It makes it a particularly tough time to be a comedian, especially one trying to make a funny yet insightful TV show about some of the worst things in life: terminal illness, racism, mental illness and physical disability.

That’s where Melbourne comedian Harley Breen comes in.

“The world has changed, society has changed, but comedy will still find the funny in whatever the reality of the day is,” Harley, 39, tells TV WEEK. “So I think this whole argument about what can we can and can’t joke about is redundant.

“You can joke about everything, but it’s about intent and tone – how you come at it – and that’s up to the comedian to make that choice.”

“Comedy will still find the funny in whatever the reality of the day is…”

It’s a lesson Harley has learnt as the host of Taboo, a series in which he dares to tackle the tough-to-talk-about subjects.

Harley spends a week with people who are terminally ill, have been victims of racism or are living with mental illness.

He then writes a stand-up comedy routine inspired by and about his new friends and performs it in front of them and their nearest and dearest.

The show was originally part of 10’s Pilot Week and was picked up after an overwhelmingly positive response to the pilot episode, which focused on people with disabilities.

Since then, Taboo has been commissioned for a full series – and nominated for a TV WEEK Logie Award for Most Outstanding Factual Or Documentary Program.

In last week’s episode, Harley bunkered down with four individuals battling terminal illnesses. One of their stories has proved difficult for Harley to let go of.

“Michel, the dad who’s dying of lung cancer, has young daughters who’d already lost their mum,” Harley recalls.

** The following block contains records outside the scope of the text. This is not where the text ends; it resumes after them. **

(* ===== verification/ApiSession.v ===== *)
(** One connection of the External API: the handshake, subscriptions and
    outbound backpressure.

    Source: src/core/api/ApiSession, the wire schema proto/api (api.proto,
    common.proto, actions.proto, notifications.proto, companion.proto and
    phone.proto) and the session list of src/core/api/ApiServer. The sessions
    are the objects of a [World]: they share the pairing manager and the
    client store, and forward requests to one sink, of which this file knows
    only the interface [IApiRequestSink]. The protobuf codec and the transport
    are interfaces too. *)

From stdpp Require Import strings.
From S2P Require Import Prelude ApiFramer ApiAuth.
From Stdlib Require Import SpecFloat.

#[global] Open Scope Z_scope.

(** ** The messages *)

Module pb.

Inductive ErrorCode :=
| ERROR_CODE_UNSPECIFIED | ERROR_CODE_INVALID_REQUEST | ERROR_CODE_UNSUPPORTED_VERSION
| ERROR_CODE_NOT_AUTHENTICATED | ERROR_CODE_AUTH_FAILED | ERROR_CODE_PAIRING_WINDOW_CLOSED
| ERROR_CODE_NOT_FOUND | ERROR_CODE_UNKNOWN_ACTION | ERROR_CODE_REJECTED
| ERROR_CODE_UNAVAILABLE | ERROR_CODE_INTERNAL.

Inductive AuthRejectCode :=
| AUTH_REJECT_CODE_UNSPECIFIED | AUTH_REJECT_CODE_CREDENTIAL_UPGRADE_REQUIRED.

Inductive PairingSecretFormat :=
| PAIRING_SECRET_FORMAT_UNSPECIFIED | PAIRING_SECRET_FORMAT_LEGACY_SIX_DIGIT
| PAIRING_SECRET_FORMAT_BASE32_120.

Inductive PhoneCommandResult :=
| PHONE_COMMAND_RESULT_UNSPECIFIED | PHONE_COMMAND_RESULT_OK
| PHONE_COMMAND_RESULT_UNAVAILABLE | PHONE_COMMAND_RESULT_FAILED.

(** An open enum on the wire: the numbers of [Topic]. *)
Definition TOPIC_UNSPECIFIED : Z := 0.
Definition TOPIC_MEDIA : Z := 1.
Definition TOPIC_NAVIGATION : Z := 2.
Definition TOPIC_PROJECTION : Z := 3.
Definition TOPIC_PHONE : Z := 4.
Definition TOPIC_SYSTEM : Z := 5.

Record AuthCredentials := mkAuth { auth_client_id : string; pairing_request : bool }.

(** [phone] is all-false in v1 and only its presence is set. *)
Record Capabilities := mkCapabilities {
  supported_topics : list Z;
  phone : bool;
  data_provider_bridge : option bool;
  secure_pairing_code : option bool
}.

Record TopicSubscriptionResult := mkTopicResult {
  topic : Z; accepted : bool; reason : string
}.

Record ActionInfo := mkActionInfo {
  action_id : string; action_label : string; client_owned : bool
}.

Record ActionSpec := mkActionSpec { spec_id : string; spec_label : string }.

Record ActionRegistrationResult := mkRegResult {
  reg_id : string; reg_accepted : bool; reg_reason : string
}.

Record GpsReport := mkGps {
  latitude : spec_float; longitude : spec_float; speed_mps : spec_float;
  bearing_deg : spec_float; accuracy_m : spec_float; age_ms : Z
}.

Record ServerHello := mkServerHello {
  api_version_major : Z; api_version_minor : Z; server_name : string;
  app_version : string; session_id : string; granted_client_id : option string;
  capabilities : option Capabilities; server_id : option string
}.

(** The oneof of [ApiMessage]. The five status payloads and the data-bridge
    messages (fields 80 to 94) pass through here unread. *)
Inductive Payload :=
| Error (code : ErrorCode) (message : string)
| Ack | Ping | Pong
| ClientHello (requested_api_version_major requested_api_version_minor : Z)
    (client_name : string) (client_kind : Z) (auth : AuthCredentials)
| ServerHello_ (hello : ServerHello)
| AuthRequired (nonce : bytes)
| AuthResponse (client_id : string) (proof : bytes)
| AuthReject (reason : string) (code : AuthRejectCode)
| PairingChallenge (nonce salt : bytes) (secret_format : PairingSecretFormat)
| PairingResponse (proof : bytes)
| SubscribeRequest (topics : list Z)
| SubscribeResponse (results : list TopicSubscriptionResult)
| UnsubscribeRequest (topics : list Z)
| GetCapabilitiesRequest
| CapabilitiesResponse (caps : option Capabilities)
| MediaStatus (raw : bytes)
| NavigationStatus (raw : bytes)
| ProjectionStatus (raw : bytes)
| PhoneStatus (raw : bytes)
| SystemStatus (raw : bytes)
| ListActionsRequest
| ListActionsResponse (actions : list ActionInfo)
| DispatchActionRequest (id : string) (payload_json : option string)
| DispatchActionResponse (dispatched : bool)
| RegisterActionsRequest (actions : list ActionSpec)
| RegisterActionsResponse (results : list ActionRegistrationResult)
| UnregisterActionsRequest (ids : list string)
| ActionInvoked (id : string) (payload_json : option string)
| PostNotificationRequest (kind : Z) (message : string) (priority : option Z) (ttl_ms : Z)
| PostNotificationResponse (notification_id : string)
| DismissNotificationRequest (notification_id : string)
| DialRequest (number : string)
| AnswerCallRequest
| HangupRequest
| SendDtmfRequest (tones : string)
| PhoneCommandResponse (result : PhoneCommandResult) (detail : string)
| GpsReport_ (r : GpsReport)
| BatteryReport (percent : Z) (charging : bool)
| ConnectivityReport (internet_available socks5_active : bool) (socks5_port : Z)
    (socks5_password : option string)
| TimeReport (unix_time_ms : Z) (timezone_id : option string)
| Data (field : Z) (raw : bytes).

(** No payload is [PAYLOAD_NOT_SET]. *)
Record ApiMessage := mkMessage { request_id : Z; payload : option Payload }.

End pb.

(** [SerializeToString] and [ParseFromArray]. *)
Class Protobuf := {
  serialize : pb.ApiMessage -> bytes;
  parse : bytes -> option pb.ApiMessage
}.

(** [IApiTransport]. Closing and aborting also tell whether [closed] is
    emitted before the call returns. *)
Class IApiTransport (T : Type) := {
  t_sendMessage : bytes -> T -> T;
  t_bytesToWrite : T -> Z;
  t_close : T -> T * bool;
  t_abort : T -> T * bool;
  t_isLoopback : T -> bool;
  t_peerHost : T -> string
}.

(** The part of [IApiRequestSink] that teardown calls. *)
Class SinkClosed (K : Type) := { sessionClosed : nat -> K -> K }.

Module ApiSession.

Inductive State := ExpectHello | AuthPending | PairingPending | Ready | Closed.

#[export] Instance State_eq_dec : EqDecision State.
Proof. solve_decision. Defined.

Inductive CloseMode := Graceful | Discard.

Inductive Event := becameReady (sid : nat) | sinkClosed (sid : nat) | terminated (sid : nat).

#[export] Instance Event_eq_dec : EqDecision Event.
Proof. solve_decision. Defined.

Section Session.
Context {proto : Protobuf} {T : Type} {transport : IApiTransport T}.
Context {crypto : Crypto} {yaml : Yaml} {S : Type} {storeFile : StoreFile S}.
Context {G : Type} {entropy : Entropy G} {K : Type} {sinkc : SinkClosed K}.

Abbreviation keyring := (@PairingManager.keyring S G).

(** [pairing], [store] and [requests] tell whether the pointer is set; the
    objects are those of the world. *)
Record ApiSessionDeps := mkDeps {
  d_pairing : bool;
  d_store : bool;
  d_capabilities : option (K -> pb.Capabilities);
  d_snapshotFor : option (K -> Z -> bytes);
  d_requests : bool;
  d_serverName : string;
  d_appVersion : string;
  d_serverId : string;
  d_maxQueueBytes : Z;
  d_handshakeTimeoutMs : Z
}.

Record t := mk {
  transport_ : option T;
  deps_ : ApiSessionDeps;
  state_ : State;
  handshakeTimer_ : option Z;
  tornDown_ : bool;
  peerTrustOverride_ : option bool;
  nonce_ : bytes;
  authClientId_ : string;
  helloName_ : string;
  helloKind_ : Z;
  clientId_ : string;
  clientName_ : string;
  subscriptions_ : gset Z
}.

#[global] Instance t_settable : Settable t := {| eta_record r :=
  mk (transport_ r) (deps_ r) (state_ r) (handshakeTimer_ r) (tornDown_ r)
     (peerTrustOverride_ r) (nonce_ r) (authClientId_ r) (helloName_ r) (helloKind_ r)
     (clientId_ r) (clientName_ r) (subscriptions_ r) |}.

Definition create (tr : option T) (deps : ApiSessionDeps) : t :=
  mk tr deps ExpectHello (Some (d_handshakeTimeoutMs deps)) false None [] "" "" 0 "" "" ∅.

(** The session objects by address, the server's list of sessions, what they
    share, and the signals emitted and sink notifications, in order. *)
Record World := mkWorld {
  objects : gmap nat t;
  sessions_ : list nat;
  keys : keyring;
  sink : K;
  log : list Event
}.

#[global] Instance World_settable : Settable World := {| eta_record r :=
  mkWorld (objects r) (sessions_ r) (keys r) (sink r) (log r) |}.

(** ** Access to an object *)

Definition noDeps : ApiSessionDeps :=
  mkDeps false false None None false "" "" "" 0 0.

(** Nothing lives at an unused address: a closed session without transport. *)
Definition nobody : t :=
  mk None noDeps Closed None true None [] "" "" 0 "" "" ∅.

Definition ses (w : World) (sid : nat) : t := default nobody (objects w !! sid).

“Your first instinct is to think, ‘How can there be a shred of anything that resembles joy in this situation?’ But Michel is still a person, and he’s not defined by the worst thing that ever happened to him.”

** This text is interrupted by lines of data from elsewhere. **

(* ===== verification/ApiHandlers.v ===== *)
(** The requests of a ready API session: actions, notifications, phone
    commands and the companion's reports.

    Source: src/core/api/ApiRequestHandlers, src/core/api/ApiInboundState,
    src/core/services/ActionRegistry, src/core/services/NotificationService and
    the pairing entry points of src/core/api/ApiServer. The state of the
    handlers is the sink of the sessions' world, and this file gives the
    instances of the interfaces the sessions are written against. The data
    bridge is not attached ([Deps::dataRegistry] is null). *)

From stdpp Require Import strings pretty.
From S2P Require Import Prelude ApiFramer ApiAuth ApiSession.
From Stdlib Require Import Ascii String SpecFloat.

#[global] Open Scope string_scope.
#[global] Open Scope list_scope.
#[global] Open Scope Z_scope.

(** [QJsonDocument]: a document that is an array, compact text of an array;
    the null test of a value; and the time-zone database. *)
Class QJson (V : Type) := {
  json_array : string -> option (list V);
  json_compact : list V -> string;
  json_isNull : V -> bool
}.

Class TimeZones := { isTimeZoneIdAvailable : string -> bool }.

(** [IPhoneStateService]: the commands with their dispatched result. *)
Class IPhoneStateService (P : Type) := {
  telephonyAvailable : P -> bool;
  ph_dial : string -> P -> P * bool;
  ph_answer : P -> P * bool;
  ph_hangup : P -> P * bool;
  ph_sendDtmf : string -> P -> P * bool
}.

(** ** Action registry *)

Module ActionRegistry.

(** The closures the program stores: the forwarder of a client's action, the
    two pairing actions, and the head unit's own, by name. *)
Inductive Handler := Forward (id : string) | StartPairing | CancelPairing | Host (name : string).

#[export] Instance Handler_eq_dec : EqDecision Handler.
Proof. solve_decision. Defined.

Record t := mk {
  handlers_ : gmap string Handler;
  actionDispatched : list string
}.

#[global] Instance t_settable : Settable t := {| eta_record r :=
  mk (handlers_ r) (actionDispatched r) |}.

Definition registerAction (id : string) (h : Handler) (r : t) : t :=
  r <| handlers_ ::= <[id := h]> |>.

Definition unregisterAction (id : string) (r : t) : t :=
  r <| handlers_ ::= delete id |>.

Definition registeredActions (r : t) : list string := (map_to_list (handlers_ r)).*1.

End ActionRegistry.

(** ** Notifications *)

Module NotificationService.

Record Notification := mkNote {
  id : string; kind : string; message : string; sourcePluginId : string;
  priority : Z; ttlMs : Z
}.

(** The keys of the posted map the service reads. *)
Record PostData := mkPost {
  p_kind : string; p_message : string; p_sourcePluginId : string;
  p_priority : option Z; p_ttlMs : option Z
}.

Inductive Signal := notificationAdded (n : Notification) | notificationRemoved (nid : string).

(** [timers]: the single-shot dismissals started, with their delays. *)
Record t := mk {
  notifications_ : list Notification;
  timers : list (Z * string);
  signals : list Signal
}.

#[global] Instance t_settable : Settable t := {| eta_record r :=
  mk (notifications_ r) (timers r) (signals r) |}.

Section Notifications.
Context {G : Type} {entropy : Entropy G}.

Definition post (data : PostData) (g : G) (n : t) : G * t * string :=
  let '(g, nid) := createUuid g in
  let ttl := default 0 (p_ttlMs data) in
  let ttl := if bool_decide (p_kind data = "toast") && (ttl <=? 0) then 5000 else ttl in
  let note := mkNote nid (p_kind data) (p_message data) (p_sourcePluginId data)
                (default 50 (p_priority data)) ttl in
  let n := n <| notifications_ ::= fun l => l ++ [note] |>
             <| signals ::= fun l => l ++ [notificationAdded note] |> in
  let n := if 0 <? ttl then n <| timers ::= fun l => l ++ [(ttl, nid)] |> else n in
  (g, n, nid).

End Notifications.

Definition dismiss (nid : string) (n : t) : t :=
  match list_find (fun x => id x = nid) (notifications_ n) with
  | Some (i, _) => n <| notifications_ ::= delete i |>
                     <| signals ::= fun l => l ++ [notificationRemoved nid] |>
  | None => n
  end.

End NotificationService.

(** ** The cache of the companion's reports *)

Module ApiInboundState.

Inductive Signal :=
| connectedChanged | gpsChanged | batteryChanged | internetChanged
| timeReported (unixMs : Z) | timezoneReported (ianaId : string)
| proxyRouteChanged (active : bool) (host : string) (port : Z) (password : string).

(** [fixTimer_] is the time of the last restart, none when invalid. *)
Record t := mk {
  connected_ : bool;
  gpsValid_ : bool;
  gpsLat_ : spec_float; gpsLon_ : spec_float; gpsSpeedMps_ : spec_float;
  gpsAccuracy_ : spec_float; gpsBearing_ : spec_float;
  phoneBattery_ : Z;
  phoneCharging_ : bool;
  internetAvailable_ : bool;
  proxyActive_ : bool;
  proxyAddress_ : string;
  hasConnectivityTuple_ : bool;
  proxyHost_ : string;
  proxyPort_ : Z;
  proxyPassword_ : string;
  fixTimer_ : option Z;
  fixAgeMs_ : Z;
  staleThresholdMs_ : Z;
  staleTicker_ : bool;
  signals : list Signal
}.
(* ===== verification/ApiDataBridge.v ===== *)
(** The external API's live data: providers and subscribers behind sessions.

    Source: src/core/api/ApiDataBridge. Sending to a session can end sessions
    (its own, when the transport fails), which calls [sessionClosed], which
    changes the registry, whose signals fan out to further sessions: all of it
    inside the send. [ends k] is the list of sessions that end during the
    [k]-th send. Functions that may send return [None] when the fuel [n] is
    used up; it bounds both the nesting and the rounds of a loop. *)

From stdpp Require Import strings sorting.
From S2P Require Import Prelude DataRegistry.
From Stdlib Require Import SpecFloat.

#[global] Open Scope string_scope.
#[global] Open Scope list_scope.
#[global] Open Scope Z_scope.

Import data.

(** ** Messages *)

Module pbdata.

Record DataProviderDefinition := mkProvider {
  provider_namespace : string; display_name : string;
  description : option string; provider_version : option string
}.

Record DataChannelDefinition := mkChannel {
  channel_name : string; c_display_name : string; value_type : Z;
  unit : option string; c_description : option string;
  nominal_interval_ms : option Z; stale_after_ms : option Z;
  suggested_minimum : option spec_float; suggested_maximum : option spec_float;
  enum_options : list (Z * string)
}.

Record DataChannelRef := mkRef { r_provider_namespace : string; r_channel_name : string }.

Inductive DataScalar :=
| VALUE_NOT_SET
| double_value (x : spec_float)
| signed_integer_value (z : Z)
| unsigned_integer_value (z : Z)
| boolean_value (b : bool)
| string_value (s : string)
| enum_value (z : Z).

Record DataSample := mkSample {
  s_channel_name : string; value : option DataScalar;
  observed_at_unix_ms : option Z; quality : Z
}.

Record DataProviderCatalog := mkProviderCatalog {
  provider : DataProviderDefinition; channels : list DataChannelDefinition
}.

Record DataCatalog := mkCatalog {
  catalog_revision : Z; providers : list DataProviderCatalog
}.

Inductive ErrorCode := ERROR_CODE_INVALID_REQUEST.
(** The video in the effective display, in pixels: width, height, left, top. *)
Definition videoPixels (w h x0 y0 : Z) (contentAspect : float) : float * float * float * float :=
  if SFltb (fdiv (f32 w) (f32 h)) contentAspect then
    let ph := fdiv (f32 w) contentAspect in
    (f32 w, ph, f32 x0, fadd (f32 y0) (fdiv (fsub (f32 h) ph) (f32 2)))
  else
    let pw := fmul (f32 h) contentAspect in
    (pw, f32 h, fadd (f32 x0) (fdiv (fsub (f32 w) pw) (f32 2)), f32 y0).

Definition computeLetterbox (r : t) : t :=
  let '(w, h, x0, y0) := effectiveDisplay r in
  let w := Z.max 1 w in let h := Z.max 1 h in
  let r := r <| displayWidth_ ::= Z.max 1 |> <| displayHeight_ ::= Z.max 1 |> in
  let perX := fdiv (f32 (screenWidth_ r)) (f32 (displayWidth_ r)) in
  let perY := fdiv (f32 (screenHeight_ r)) (f32 (displayHeight_ r)) in
  let vw := f32 (if 0 <? contentWidth_ r then contentWidth_ r else aaWidth_ r) in
  let vh := f32 (if 0 <? contentHeight_ r then contentHeight_ r else aaHeight_ r) in
  let '(pw, ph, px, py) := videoPixels w h x0 y0 (fdiv vw vh) in
  let r := r <| visibleAAWidth_ := vw |> <| visibleAAHeight_ := vh |>
             <| videoEvdevX0_ := fmul px perX |> <| videoEvdevY0_ := fmul py perY |>
             <| videoEvdevW_ := fmul pw perX |> <| videoEvdevH_ := fmul ph perY |> in
  if handler_ r then emit (ContentDims (f2i vw) (f2i vh)) r else r.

Harley with his new friends from Season One’s first episode.

Undoubtedly, Harley heard Michel’s story through the prism of parenthood. Harley has two young sons and, with another baby on the way, the reality of sitting opposite a father who won’t be there for his family in the future hit home.

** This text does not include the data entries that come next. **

Lemma kept_files_membership_witness :
  In (PathOps.parse "proj/src/app.py")
     [ mkPath "" ["proj"; "migrations"; "001_init.sql"];
       mkPath "" ["proj"; "src"; "app.py"] ] <->
  exists dir f, lists scenario_fs "project_dump.txt" scenario_tree "proj" dir f /\
                is_ignored scenario_fs (PathOps.parse dir // f) "project_dump.txt" = Ok false /\
                PathOps.parse "proj/src/app.py" = PathOps.parse dir // f.
Proof.
  apply (kept_files_membership scenario_fs scenario_tree (PathOps.parse "proj")
           "project_dump.txt"
           (String.concat nl (tree_lines
              (state_of_blocks (PathOps.parse "proj")
                 (walk_blocks scenario_fs "project_dump.txt" scenario_tree "proj" 0))))
           _ [mkPath "" ["proj"; "migrations"; "001_init.sql"]]
           scenario_unique).
  vm_compute. reflexivity.
Defined.

(** ** Strings and paths *)

Lemma rfind_lower_bound (c : ascii) (s : string) : (-1 <= Str.rfind c s)%Z.
Proof.
  induction s as [|x s IH]; simpl; [lia|].
  destruct (0 <=? Str.rfind c s)%Z eqn:E.
  - apply Z.leb_le in E. lia.
  - destruct (Ascii.eqb x c); lia.
Qed.

Lemma rfind_absent (c : ascii) (s : string) :
  Str.count c s = 0 -> Str.rfind c s = (-1)%Z.
Proof.
  induction s as [|x s IH]; simpl; [reflexivity|].
  destruct (Ascii.eqb x c); [discriminate|].
  intro H. rewrite (IH H). reflexivity.
Qed.

Lemma rfind_last (c : ascii) (a b : string) :
  Str.count c b = 0 ->
  Str.rfind c (a ++ String c b) = Z.of_nat (String.length a).
Proof.
  intro H. induction a as [|x a IH].
  - simpl. rewrite (rfind_absent c b H). simpl. rewrite Ascii.eqb_refl. reflexivity.
  - cbn [append Str.rfind String.length]. rewrite IH.
    destruct (0 <=? Z.of_nat (String.length a))%Z eqn:E; [lia|].
    apply Z.leb_gt in E. lia.
Qed.

Lemma basename_plain (s : string) : Str.count sep s = 0 -> PathOps.basename s = s.
Proof.
  intro H. unfold PathOps.basename. rewrite (rfind_absent sep s H). reflexivity.
Qed.

Lemma basename_joined (a d : string) :
  Str.count sep d = 0 -> PathOps.basename (a ++ os_sep ++ d) = d.
Proof.
  intro H. unfold PathOps.basename, os_sep.
  change ("/" ++ d) with (String sep d).
  rewrite (rfind_last sep a d H).
  replace (Z.to_nat (Z.of_nat (String.length a) + 1)) with (String.length a + 1) by lia.
  rewrite drop_app. reflexivity.
Qed.

Lemma no_sep_open_ended (s : string) :
  s <> "" -> Str.count sep s = 0 -> open_ended s.
Proof.
  intros Hne Hc. split; [exact Hne|].
  apply String.eqb_neq. intro E.
  pose proof (count_drop sep s (String.length s - 1) Hc) as H.
  rewrite E in H. discriminate.
Qed.

Lemma os_path_join_open_ended (top d : string) :
  open_ended top -> Str.count sep d = 0 ->
  PathOps.os_path_join top d = top ++ os_sep ++ d.
Proof.
  intros [Hne Hend] Hd. unfold PathOps.os_path_join.
  assert (Hp : prefix os_sep d = false).
  { destruct d as [|x d]; [reflexivity|].
    unfold os_sep. cbn [prefix].
    destruct (ascii_dec "/" x) as [<-|_]; [|reflexivity].
    simpl in Hd. discriminate. }
  rewrite Hp, Hend.
  apply String.eqb_neq in Hne. rewrite Hne. reflexivity.
Qed.

Lemma joined_open_ended (top d : string) :
  clean_name d -> open_ended (top ++ os_sep ++ d).
Proof.
  intros [Hne Hc]. split.
  - destruct top; discriminate.
  - apply String.eqb_neq. intro E.
    assert (Hlen : String.length (top ++ os_sep ++ d) - 1 =
                   String.length top + (1 + (String.length d - 1))).
    { rewrite !length_app. destruct d; [contradiction|]. simpl. lia. }
    rewrite Hlen, drop_app in E. cbn [os_sep append Str.drop Nat.add] in E.
    pose proof (count_drop sep d (String.length d - 1) Hc) as H.
    rewrite E in H. discriminate.
Qed.

Lemma segments_nonempty (s w : string) : In w (PathOps.segments s) -> w <> "".
Proof.
  unfold PathOps.segments. intro H. apply filter_In in H as [_ H].
  apply andb_true_iff in H as [H _]. apply negb_true_iff, String.eqb_neq in H. exact H.
Qed.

“Your job is to look after these children, to raise and care for them, and to send them into the world as the people you want them to be,” he says.

“Then, you meet someone who isn’t going to be able to do that job because of circumstances out of their control. It breaks you a little bit.”

And while there’s no cure for that type of sadness, comedy does help.

“It’s so satisfying to see people laugh, because the tension is off the charts,” Harley says. “I always get nervous before a normal show, but nothing compares to how I’ve felt on Taboo.

“I was that stressed, that when I walked off stage after that first episode, I said to our executive producer, ‘I’m going to get stomach cancer from this program.'”

Harley says “nothing compares” to performing a set on Taboo.

Harley adds that although the days are long and emotionally taxing, “it’s an incredible feeling when you land a joke and someone laughs instead of cries”, he explains.

It turns out laughter is the best medicine after all.

Taboo airs Thursday, 8:40pm, on 10.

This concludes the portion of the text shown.